African-American United States Army Captain

Edward Lee Baker Jr. (December 28, 1865 in Laramie County, Wyoming – August 26, 1913 in Los Angeles) was an African-American United States Army Captain who received the Medal of Honor for actions during the Spanish–American War. While under fire, he rescued a wounded soldier from drowning.

== Legacy ==
He is interred in Angelus-Rosedale Cemetery, which is in Los Angeles, California.
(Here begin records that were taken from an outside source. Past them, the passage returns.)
Definition pidOf (workers : list worker) (w : nat) : option Z := w_pid <$> workers !! w.
Definition stateOf (workers : list worker) (w : nat) : option workerState := w_state <$> workers !! w.

(** ** stopWorker *)

(** Before the signal, in the [select] on the wait channel and the timeout, and blocked
    on the wait channel after [Kill]. *)
Inductive stopPC := stSignal | stWait | stKilled.

(** One step of [stopWorker]: the next position, or [None] when it returns. *)
Inductive stopStep (workers : list worker) (w : nat) : stopPC -> option stopPC -> list worker -> Prop :=
| stopSignalled : stopStep workers w stSignal (Some stWait) workers
| stopTimeout : stopStep workers w stWait (Some stKilled) workers
| stopWaited pc :
    pc <> stSignal -> stateOf workers w = Some wReported ->
    stopStep workers w pc None (setWorker wConsumed w workers).

(** ** runningWorkers *)

(** The non-blocking receive on each wait channel keeps the workers whose exit has not
    been reported. *)
Fixpoint runningWorkers (workers : list worker) (ws : list nat) : list worker * list nat :=
  match ws with
  | [] => (workers, [])
  | w :: ws =>
      if decide (stateOf workers w = Some wReported)
      then runningWorkers (setWorker wConsumed w workers) ws
      else let '(workers, running) := runningWorkers workers ws in (workers, w :: running)
  end.

(** ** The goroutines *)

(** What [SuperviseContext] returns: nil, the exit of the worker, a worker that did not
    become ready, or an error of the control socket (with the worker that is current). *)
Inductive result := oNil | oExited | oNotReady | oControl (current : nat).

(** The main goroutine.  [mStopping] is [stopWorker] on [w] followed by the deferred stops
    of [todo] and the return; [mReplacing] and [mAbortCheck] are between the receive of
    the loop's [select] and what the case does. *)
Inductive mainPC :=
| mStarting
| mLoop (current : nat) (superseded : list nat)
| mReplacing (replacement current : nat) (superseded : list nat)
| mAbortCheck (pid : Z) (handler current : nat) (superseded : list nat)
| mAborting (pc : stopPC) (aborted current : nat) (superseded : list nat) (handler : nat)
| mStopping (pc : stopPC) (w : nat) (todo : list nat) (o : result)
| mReturned (o : result).

(** Return with result [o]: the deferred function stops the superseded workers. *)
Definition finish (superseded : list nat) (o : result) : mainPC :=
  match superseded with
  | [] => mReturned o
  | w :: superseded => mStopping stSignal w superseded o
  end.

(** The goroutine of [waitForWorkerReady] and its result in [readyCh]. *)
Inductive readyResult := rdOk | rdFailed | rdExitedBefore.
Inductive readyPC := rdWaiting | rdSent (r : readyResult) | rdGone.

(** A decoded control request; [rqInvalid] is one [handleControl] rejects. *)
Inductive request := rqStatus | rqReplace | rqAbort (pid : Z) | rqInvalid.
Inductive response := respStatus | respPid (pid : Z) | respError.
Lemma scanInt_local : localScan scanInt.
Proof.
  intros [|b s] raw rest E; cbn [scanInt] in E; [done|]. destruct (bool_decide (b = Byte.x30)) eqn:Eb.
  - injection E as <- <-. split; [done|]. intros rest' _. cbn. by rewrite Eb.
  - destruct (digits1_local _ _ _ E) as [Hs H]. split; [done|]. intros rest' Hf. specialize (H rest' Hf).
    destruct raw as [|c raw]; [unfold digits1 in E; by destruct (digits (b :: s)) as [[|??] ?]|].
    injection Hs as <- _. cbn [app scanInt]. by rewrite Eb.
Qed.

Lemma scanFraction_local : localScan scanFraction.
Proof.
  intros [|b s] raw rest E; cbn [scanFraction] in E.
  { injection E as <- <-. split; [done|]. intros rest' [->|[(? & ? & ? & ? & _)|(x & t & -> & [-> | [-> | ->]])]]; done. }
  destruct (bool_decide (b = Byte.x2e)) eqn:Eb.
  - destruct (digits1 s) as [[ds r]|] eqn:Ed; [|done]. injection E as <- <-. destruct (digits1_local _ _ _ Ed) as [-> H].
    split; [done|]. intros rest' Hf. cbn [app scanFraction]. by rewrite Eb, H.
  - injection E as <- <-. split; [done|]. intros rest' [->|[(x & t & t' & Ex & ->)|(x & t & -> & [-> | [-> | ->]])]]; try done. injection Ex as <- _.
    cbn [app scanFraction]. by rewrite Eb.
Qed.

Lemma scanSign_local : localScan (fun s => Some (scanSign s)).
Proof.
  intros [|b s] raw rest E; cbn [scanSign] in E.
  { injection E as <- <-. split; [done|]. intros rest' [->|[(? & ? & ? & ? & _)|(x & t & -> & [-> | [-> | ->]])]]; done. }
  destruct (_ || _) eqn:Eb.
  - injection E as <- <-. split; [done|]. intros rest' _. cbn [app scanSign]. by rewrite Eb.
  - injection E as <- <-. split; [done|]. intros rest' [->|[(x & t & t' & Ex & ->)|(x & t & -> & [-> | [-> | ->]])]]; try done. injection Ex as <- _.
    cbn [app scanSign]. by rewrite Eb.
Qed.

Lemma scanExponent_local : localScan scanExponent.
Proof.
  intros [|b s] raw rest E; cbn [scanExponent] in E.
  { injection E as <- <-. split; [done|]. intros rest' [->|[(? & ? & ? & ? & _)|(x & t & -> & [-> | [-> | ->]])]]; done. }
  destruct (_ || _) eqn:Eb.
  - destruct (scanSign s) as [sign s1] eqn:Es. destruct (digits1 s1) as [[ds r]|] eqn:Ed; [|done]. injection E as <- <-.
    destruct (scanSign_local s sign s1) as [-> H1]; [by rewrite Es|]. destruct (digits1_local _ _ _ Ed) as [-> H2].
    split; [cbn; by rewrite app_assoc|]. intros rest' Hf. cbn [app scanExponent]. rewrite Eb, <- app_assoc.
    specialize (H1 (ds ++ rest') (follows_app _ _ _ Hf)). injection H1 as ->. cbn. by rewrite H2.
  - injection E as <- <-. split; [done|]. intros rest' [->|[(x & t & t' & Ex & ->)|(x & t & -> & [-> | [-> | ->]])]]; try done. injection Ex as <- _.
    cbn [app scanExponent]. by rewrite Eb.
Qed.

Lemma scanNumber_local : localScan scanNumber.
Proof.
  intros s raw rest E. unfold scanNumber in *. destruct (optional Byte.x2d s) as [m s1] eqn:E1.
  destruct (scanInt s1) as [[i s2]|] eqn:E2; [|done]. cbn in E. destruct (scanFraction s2) as [[f s3]|] eqn:E3; [|done]. cbn in E.
  destruct (scanExponent s3) as [[e s4]|] eqn:E4; [|done]. injection E as <- <-.
  destruct (optional_local Byte.x2d ltac:(intros [?|[?|?]]; done) s m s1) as [-> H1]; [by rewrite E1|]. destruct (scanInt_local _ _ _ E2) as [-> H2].
  destruct (scanFraction_local _ _ _ E3) as [-> H3]. destruct (scanExponent_local _ _ _ E4) as [-> H4].
  split; [by rewrite <- !app_assoc|]. intros rest' Hf. rewrite <- !app_assoc.
  specialize (H1 (i ++ f ++ e ++ rest') ltac:(do 3 apply follows_app; done)). injection H1 as ->.
  rewrite H2 by (by do 2 apply follows_app). cbn. rewrite H3 by (by apply follows_app). cbn. by rewrite H4.
Qed.

Lemma scanNumber_nonempty s raw rest : scanNumber s = Some (raw, rest) -> raw <> [].
Proof.
  unfold scanNumber. destruct (optional Byte.x2d s) as [m s1]. destruct (scanInt s1) as [[i s2]|] eqn:E2; [|done]. cbn.
  destruct (scanFraction s2) as [[f s3]|]; [|done]. cbn. destruct (scanExponent s3) as [[e s4]|]; [|done]. intros [= <- <-].
  destruct i as [|d i]; [|by destruct m]. exfalso. destruct s1 as [|b s1]; cbn in E2; [done|]. case_bool_decide; [done|].
  unfold digits1 in E2. by destruct (digits (b :: s1)) as [[|??] ?].
Qed.

Lemma HasPrefix_here p rest : HasPrefix (p ++ rest) p = true.
Proof. apply HasPrefix_spec. by exists rest. Qed.

Lemma scanLiteral_local s raw rest : scanLiteral s = Some (raw, rest) ->
  s = raw ++ rest /\ raw <> [] /\ forall rest', scanLiteral (raw ++ rest') = Some (raw, rest').
Proof.
  unfold scanLiteral, CutPrefix. intros E.
  destruct (HasPrefix s (lit "true")) eqn:E1; [|destruct (HasPrefix s (lit "false")) eqn:E2; [|destruct (HasPrefix s (lit "null")) eqn:E3; [|done]]];
    (injection E as <- <-); [apply HasPrefix_spec in E1 as [r ->]|apply HasPrefix_spec in E2 as [r ->]|apply HasPrefix_spec in E3 as [r ->]];
    (split; [done|]); (split; [done|]); intros rest';
    repeat (rewrite (HasPrefix_here (lit _)) || match goal with |- context [HasPrefix (lit ?a ++ ?r) (lit ?b)] => change (HasPrefix (lit a ++ r) (lit b)) with false end); reflexivity.
Qed.

Lemma scanNumber_first b s raw rest : scanNumber (b :: s) = Some (raw, rest) -> b = Byte.x2d \/ isDigit b = true.
Proof.
  intros H. unfold scanNumber in H. cbn [optional] in H. destruct (bool_decide (b = Byte.x2d)) eqn:E; [left; by apply bool_decide_eq_true in E|right].
  cbn [scanInt] in H. destruct (bool_decide (b = Byte.x30)) eqn:E0; [apply bool_decide_eq_true in E0 as ->; done|].
  unfold digits1 in H. cbn [digits] in H. by destruct (isDigit b).
Qed.

(** A number does not start like a literal. *)
Lemma scanNumber_not_literal b s t raw rest : scanNumber (b :: s) = Some (raw, rest) -> scanLiteral (b :: t) = None.
Proof.
  intros H%scanNumber_first. unfold scanLiteral, CutPrefix.
  assert (b <> Byte.x74 /\ b <> Byte.x66 /\ b <> Byte.x6e) as (H1 & H2 & H3) by (destruct H as [->|Hd]; [done|]; split_and!; intros ->; done).
  change (lit "true") with (Byte.x74 :: lit "rue"). change (lit "false") with (Byte.x66 :: lit "alse"). change (lit "null") with (Byte.x6e :: lit "ull").
  cbn [HasPrefix]. by rewrite !bool_decide_eq_false_2.
Qed.

(** A parser of values whose results do not depend on what surrounds the text. *)
Definition localElem (elem : bytes -> option (json * bytes)) : Prop := forall s v rest, elem s = Some (v, rest) ->
  exists sp, s = sp ++ rawOf v ++ rest /\ spaces sp /\ rawOf v <> [] /\
  forall sp' rest', spaces sp' -> follows rest rest' -> elem (sp' ++ rawOf v ++ rest') = Some (v, rest').

Lemma follows_cons p b t t' : follows (p ++ b :: t) (p ++ b :: t').
Proof. apply follows_app. right. left. eauto. Qed.

Lemma skipSpace_Some s b rest : skipSpace s = b :: rest -> exists sp, s = sp ++ b :: rest /\ spaces sp /\ isJSONSpace b = false.
Proof. intros E. destruct (skipSpace_spec s) as (sp & Es & Hs & Hb). rewrite E in Es, Hb. eauto. Qed.

Lemma skipSpace_next sp b t : spaces sp -> isJSONSpace b = false -> skipSpace (sp ++ b :: t) = b :: t.
Proof. intros Hs Hb. rewrite skipSpace_app by done. by apply skipSpace_here. Qed.

Section local.
Context (elem : bytes -> option (json * bytes)) (Hlocal : localElem elem).

Lemma itemsLoop_local n s vs rest : itemsLoop elem n s = Some (vs, rest) ->
  exists p, s = p ++ rest /\ p <> [] /\
  forall n' rest', (length p <= n')%nat -> itemsLoop elem n' (p ++ rest') = Some (vs, rest').
Proof.
  revert s vs. induction n as [|n IH]; intros s vs E; [done|]. cbn [itemsLoop] in E.
  destruct (elem s) as [[v r]|] eqn:Ev; [|done]. cbn in E. destruct (Hlocal _ _ _ Ev) as (sp & -> & Hsp & Hne & Hv).
  destruct (skipSpace r) as [|b r1] eqn:Er; [done|]. apply skipSpace_Some in Er as (sp1 & -> & Hsp1 & Hb).
  assert (forall t, elem (sp ++ rawOf v ++ sp1 ++ b :: t) = Some (v, sp1 ++ b :: t)) as Hv'
    by (intros t; apply Hv; [done|apply follows_cons]).
  destruct (bool_decide (b = Byte.x2c)) eqn:Ec.
  - destruct (itemsLoop elem n r1) as [[vs1 r2]|] eqn:E1; [|done]. injection E as <- <-. destruct (IH _ _ E1) as (p & -> & Hp & H).
    exists (sp ++ rawOf v ++ sp1 ++ b :: p). split_and!; [by rewrite <- !app_assoc|by destruct sp; destruct (rawOf v)|].
    intros n' rest' Hn. rewrite <- !app_assoc. cbn [app]. destruct n' as [|n'].
    { rewrite !length_app in Hn. cbn in Hn. lia. }
    cbn [itemsLoop]. rewrite Hv'. cbn. rewrite skipSpace_next by done. rewrite Ec, H; [done|]. rewrite !length_app in Hn. cbn in Hn. lia.
  - destruct (bool_decide (b = Byte.x5d)) eqn:Ed; [|done]. injection E as <- <-.
    exists (sp ++ rawOf v ++ sp1 ++ [b]). split_and!; [by rewrite <- !app_assoc|by destruct sp; destruct (rawOf v)|].
    intros n' rest' Hn. rewrite <- !app_assoc. cbn [app]. destruct n' as [|n'].
    { rewrite !length_app in Hn. cbn in Hn. lia. }
    cbn [itemsLoop]. rewrite Hv'. cbn. rewrite skipSpace_next by done. by rewrite Ec, Ed.
Qed.
(* ===== verification/CvRecord.v ===== *)
(** * CvRecord: conversation records (conversation/types.go, lineage.go, origin.go, index.go,
      scan.go, parser.go; providerid)

    A record describes one conversation of a provider.  It is found by its id, its native id,
    the path of its artifact or its title; the cache keys it by path and selector.  Times are
    nanoseconds after Go's zero time, so that [Equal] is equality and [After] is order. *)

From S2P Require Import Prelude GoUtf8 GoStrconv GoText GoSort GoSha256.

Open Scope Z_scope.

(** ** Providers *)

Inductive Provider :=
| ProviderUnspecified | ProviderClaude | ProviderCodex | ProviderAnthropic | ProviderOpenAICompat | ProviderMITM
| ProviderArtifact | ProviderCursor | ProviderConductor | ProviderZed | ProviderCopilot.

#[export] Instance Provider_eq_dec : EqDecision Provider.
Proof. solve_decision. Defined.

(** The value of the constant; providers are sorted by it. *)
Definition providerValue (p : Provider) : Z :=
  match p with
  | ProviderUnspecified => 0
  | ProviderClaude => 1
  | ProviderCodex => 2
  | ProviderAnthropic => 3
  | ProviderOpenAICompat => 4
  | ProviderMITM => 5
  | ProviderArtifact => 6
  | ProviderCursor => 7
  | ProviderConductor => 8
  | ProviderZed => 9
  | ProviderCopilot => 10
  end.

Definition providerString (p : Provider) : bytes :=
  match p with
  | ProviderUnspecified => lit "unspecified"
  | ProviderClaude => lit "claude"
  | ProviderCodex => lit "codex"
  | ProviderAnthropic => lit "anthropic"
  | ProviderOpenAICompat => lit "openai_compat"
  | ProviderMITM => lit "mitm"
  | ProviderArtifact => lit "artifact"
  | ProviderCursor => lit "cursor"
  | ProviderConductor => lit "conductor"
  | ProviderZed => lit "zed"
  | ProviderCopilot => lit "copilot"
  end.

Definition providerValid (p : Provider) : bool :=
  match p with
  | ProviderUnspecified => false
  | _ => true
  end.

(** The labels of the switch in [Parse], in its order. *)
Definition providerLabels : list (bytes * Provider) :=
  [(lit "unspecified", ProviderUnspecified);
   (lit "claude", ProviderClaude); (lit "claude-cli", ProviderClaude);
   (lit "codex", ProviderCodex); (lit "openai-codex", ProviderCodex); (lit "openai-codex-app", ProviderCodex);
   (lit "anthropic", ProviderAnthropic); (lit "anthropic-oauth", ProviderAnthropic);
   (lit "openai_compat", ProviderOpenAICompat); (lit "openai-compat", ProviderOpenAICompat);
   (lit "openai-compat-passthrough", ProviderOpenAICompat);
   (lit "mitm", ProviderMITM); (lit "artifact", ProviderArtifact); (lit "cursor", ProviderCursor);
   (lit "conductor", ProviderConductor);
   (lit "zed", ProviderZed); (lit "zed-agent", ProviderZed); (lit "zed_agent", ProviderZed);
   (lit "copilot", ProviderCopilot)].

Definition passthroughOverridePrefix : bytes := lit "passthrough-override-".

Definition Parse (toLowerRune : Z -> Z) (raw : bytes) : option Provider :=
  let label := TrimSpace (ToLower toLowerRune raw) in
  if bool_decide (label = []) then None else
  match List.find (fun '(name, _) => bool_decide (label = name)) providerLabels with
  | Some (_, provider) => Some provider
  | None => if HasPrefix label passthroughOverridePrefix then Some ProviderOpenAICompat else None
  end.

(** A label that is written to a cache file is read back as its provider. *)
Theorem Parse_String toLowerRune p : Parse toLowerRune (providerString p) = Some p.
Proof. by destruct p. Qed.

(** ** Records *)

Record Lineage := MkLineage {
  ln_Kind : bytes;
  ln_ParentProvider : Provider;
  ln_ParentNativeID : bytes;
  ln_ParentMessageUUID : bytes;
}.

Record ConvRecord := MkRecord {
  rc_ID : bytes;
  rc_Provider : Provider;
  rc_NativeID : bytes;
  rc_Selector : bytes;
  rc_Lineage : option Lineage;
  rc_Origin : bytes;
  rc_Title : bytes;
  rc_TitleUncertain : bool;
  rc_WorkspaceRoot : bytes;
  rc_ArtifactPath : bytes;
  rc_ArtifactKind : bytes;
  rc_Model : bytes;
  rc_CreatedAt : Z;
  rc_UpdatedAt : Z;
  rc_SizeBytes : Z;
  rc_Archived : bool;
  rc_LatestRequestID : bytes;
}.

#[export] Instance Lineage_eq_dec : EqDecision Lineage.
Proof. solve_decision. Defined.
#[export] Instance ConvRecord_eq_dec : EqDecision ConvRecord.
Proof. solve_decision. Defined.

Definition emptyRecord : ConvRecord :=
  MkRecord [] ProviderUnspecified [] [] None [] [] false [] [] [] [] 0 0 0 false [].

Definition OriginSubagent : bytes := lit "subagent".
Definition ConversationLineageKindFork : bytes := lit "fork".

Definition IsSubagent (r : ConvRecord) : bool := bool_decide (rc_Origin r = OriginSubagent).

(** The stable id of an artifact. *)
Definition DerivedID (provider : Provider) (providerID artifactPath : bytes) : bytes :=
  let providerID := TrimSpace providerID in
  if negb (bool_decide (providerID = [])) then providerString provider ++ lit ":" ++ providerID
  else providerString ProviderArtifact ++ lit ":" ++ EncodeToString (take 8 (Sum256 artifactPath)).

Definition ParentConversationID (record : ConvRecord) : option bytes :=
  match rc_Lineage record with
  | None => None
  | Some lineage =>
      if bool_decide (ln_ParentNativeID lineage = []) then None
      else Some (DerivedID (ln_ParentProvider lineage) (ln_ParentNativeID lineage) [])
  end.

(** ** Keys of the cache *)

Definition recordKey (path selector : bytes) : bytes :=
  if bool_decide (selector = []) then path else path ++ [Byte.x00] ++ selector.

Definition keyOf (r : ConvRecord) : bytes := recordKey (rc_ArtifactPath r) (rc_Selector r).

Definition recordsByPath (records : list ConvRecord) : gmap bytes ConvRecord :=
  foldl (fun byPath record => <[keyOf record := record]> byPath) ∅ records.

Lemma recordKey_inj path path' selector selector' :
  Byte.x00 ∉ path -> Byte.x00 ∉ path' -> recordKey path selector = recordKey path' selector' ->
  path = path' /\ selector = selector'.
Proof.
  assert (forall p q s t : bytes, Byte.x00 ∉ p -> Byte.x00 ∉ q -> p ++ [Byte.x00] ++ s = q ++ [Byte.x00] ++ t -> p = q /\ s = t) as Hsplit.
  { intros p. induction p as [|x p IH]; intros [|y q] s t Hp Hq E; cbn in E.
    - by injection E as ->.
    - injection E as <- _. by apply not_elem_of_cons in Hq as [? _].
    - injection E as -> _. by apply not_elem_of_cons in Hp as [? _].
    - injection E as -> E. apply not_elem_of_cons in Hp as [_ Hp], Hq as [_ Hq]. by destruct (IH q s t Hp Hq E) as [-> ->]. }
  unfold recordKey. intros Hp Hq. do 2 case_bool_decide; intros E; subst; try done.
  - destruct Hp. apply elem_of_app. right. apply list_elem_of_here.
  - destruct Hq. apply elem_of_app. right. apply list_elem_of_here.
  - by apply Hsplit.
Qed.

(** ** Order *)

Definition recordLess (left right : ConvRecord) : bool :=
  if negb (rc_UpdatedAt left =? rc_UpdatedAt right) then rc_UpdatedAt right <? rc_UpdatedAt left
  else strLess (rc_ID left) (rc_ID right).

Definition sortRecords (records : list ConvRecord) : list ConvRecord := SliceStable recordLess records.

#[export] Instance recordLess_weak : StrictWeak recordLess.
Proof.
  split; unfold recordLess.
  - intros a b. rewrite (Z.eqb_sym (rc_UpdatedAt b)). destruct (Z.eqb_spec (rc_UpdatedAt a) (rc_UpdatedAt b)); cbn.
    + intros E. by apply (less_asym strLess).
    + rewrite Z.ltb_lt, Z.ltb_ge. lia.
  - intros a b c. destruct (Z.eqb_spec (rc_UpdatedAt a) (rc_UpdatedAt b)) as [E|], (Z.eqb_spec (rc_UpdatedAt a) (rc_UpdatedAt c)),
      (Z.eqb_spec (rc_UpdatedAt c) (rc_UpdatedAt b)); cbn; rewrite ?Z.ltb_lt; try lia.
    intros E'. by apply (less_cotrans strLess).
Qed.

(** ** Finding a record *)

Definition resolveRecordIdentity (records : list ConvRecord) (selector : bytes) : option ConvRecord :=
  List.find (fun record => bool_decide (rc_ID record = selector) || bool_decide (rc_NativeID record = selector)
                           || bool_decide (rc_ArtifactPath record = selector)) records.

Definition resolveRecordExact (records : list ConvRecord) (selector : bytes) : option ConvRecord :=
  match resolveRecordIdentity records selector with
  | Some record => Some record
  | None => List.find (fun record => bool_decide (rc_Title record = selector)) records
  end.

(** The last match and the number of matches. *)
Fixpoint fuzzyLoop (toLowerRune : Z -> Z) (lower : bytes) (records : list ConvRecord) (matched : ConvRecord) (matchCount : Z)
  : ConvRecord * Z :=
  match records with
  | [] => (matched, matchCount)
  | record :: records =>
      if Contains (ToLower toLowerRune (rc_Title record)) lower
      then fuzzyLoop toLowerRune lower records record (matchCount + 1)
      else fuzzyLoop toLowerRune lower records matched matchCount
  end.

Definition resolveRecordFuzzyTitle (toLowerRune : Z -> Z) (records : list ConvRecord) (selector : bytes) : option ConvRecord :=
  let lower := ToLower toLowerRune selector in
  let '(matched, matchCount) := fuzzyLoop toLowerRune lower records emptyRecord 0 in
  if negb (matchCount =? 1) then None else Some matched.

Definition resolveRecord (toLowerRune : Z -> Z) (records : list ConvRecord) (selector : bytes) : option ConvRecord :=
  match resolveRecordExact records selector with
  | Some record => Some record
  | None => resolveRecordFuzzyTitle toLowerRune records selector
  end.

(** The first record that carries the request id, and how many do. *)
Fixpoint carriersLoop (records : list ConvRecord) (requestID : bytes) (first : ConvRecord) (carriers : Z) : ConvRecord * Z :=
  match records with
  | [] => (first, carriers)
  | record :: records =>
      if negb (bool_decide (rc_LatestRequestID record = requestID)) then carriersLoop records requestID first carriers
      else carriersLoop records requestID (if carriers =? 0 then record else first) (carriers + 1)
  end.

Definition recordByLatestRequestID (records : list ConvRecord) (requestID : bytes) : ConvRecord * Z :=
  if bool_decide (requestID = []) then (emptyRecord, 0) else carriersLoop records requestID emptyRecord 0.

Definition recordByNativeID (records : list ConvRecord) (provider : Provider) (nativeID : bytes) : option ConvRecord :=
  if bool_decide (nativeID = []) then None else
  List.find (fun record => bool_decide (rc_Provider record = provider) && bool_decide (rc_NativeID record = nativeID)) records.

(** ** Shape of request ids *)

Definition requestIDLength : Z := 36.

Definition isHexDigit (char : Z) : bool :=
  if (48 <=? char) && (char <=? 57) then true
  else if (97 <=? char) && (char <=? 102) then true
  else (65 <=? char) && (char <=? 70).

Definition dashIndex (index : nat) : bool := existsb (Nat.eqb index) [8; 13; 18; 23]%nat.

(** [range] over the string: the byte offset and the rune there. *)
Fixpoint requestIDLoop (fuel : nat) (index : nat) (s : bytes) : bool :=
  match s, fuel with
  | [], _ => true
  | _ :: _, O => true
  | _ :: _, S fuel =>
      let '(char, width) := DecodeRune s in
      if if dashIndex index then negb (char =? 45) else negb (isHexDigit char) then false
      else requestIDLoop fuel (index + width) (drop width s)
  end.

Definition looksLikeRequestID (selector : bytes) : bool :=
  if negb (zlen selector =? requestIDLength) then false else requestIDLoop (length selector) 0 selector.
A notable African-American Medal of Honor recipient, Baker is also known for being the maternal grandfather of jazz saxophonist and Oscar nominee Dexter Gordon. He was the father of Gordon's mother, Gwendolyn Baker.

==Military career==
Baker enlisted as a private in the 9th Cavalry Regiment on 27 July 1882 and was promoted to trumpeter prior to the expiration of his enlistment on 26 July 1887.

On 25 August 1887 he re-enlisted in the 10th Cavalry Regiment where he held the positions of chief trumpeter and quartermaster sergeant prior to being promoted to the rank of sergeant major which made him the highest ranking enlisted man in the regiment.

He fought with the 10th Cavalry at the Battle of San Juan Hill in July 1898. He distinguished himself in the battle and was awarded the Medal of Honor.

He was commissioned as a first lieutenant of the 10 US Volunteer Infantry on 2 August 1898 and was mustered out of service on 8 March 1899.

On 9 September 1899 he was promoted to captain of the 49th US Volunteer Infantry, mustering out with the regiment on 30 June 1901. He was re-commissioned as a second lieutenant with the Philippine Scouts on 7 February 1902 and was promoted to 1st lieutenant on 10 September 1906. He was promoted to the rank of captain on 12 September 1908. He resigned from the army after 27 years of service on 31 October 1909. At the time of his retirement he was one of the highest ranking African-American officers in the United States Army.

==Awards==
- Medal of Honor
- Indian Campaign Medal
- Spanish Campaign Medal
- Philippine Campaign Medal

===Medal of Honor citation===
Rank and Organization: Sergeant Major, 10th U.S. Cavalry. Place and Date: At Santiago, Cuba, July 1, 1898. Birth: Laramie County, Wyoming. Date of Issue: July 3, 1902. Date of Presentation: Unknown

Citation:

The President of the United States of America, in the name of Congress, takes pleasure in presenting the Medal of Honor to Sergeant Major Edward Lee Baker Jr., United States Army, for extraordinary heroism on 1 July 1898, while serving with 10th U.S. Cavalry, in action at Santiago, Cuba. Sergeant Major Baker left cover and, under fire, rescued a wounded comrade from drowning.

==See also==

- List of Medal of Honor recipients
- List of Medal of Honor recipients for the Spanish–American War
- List of African American Medal of Honor recipients
- Charles Young (United States Army)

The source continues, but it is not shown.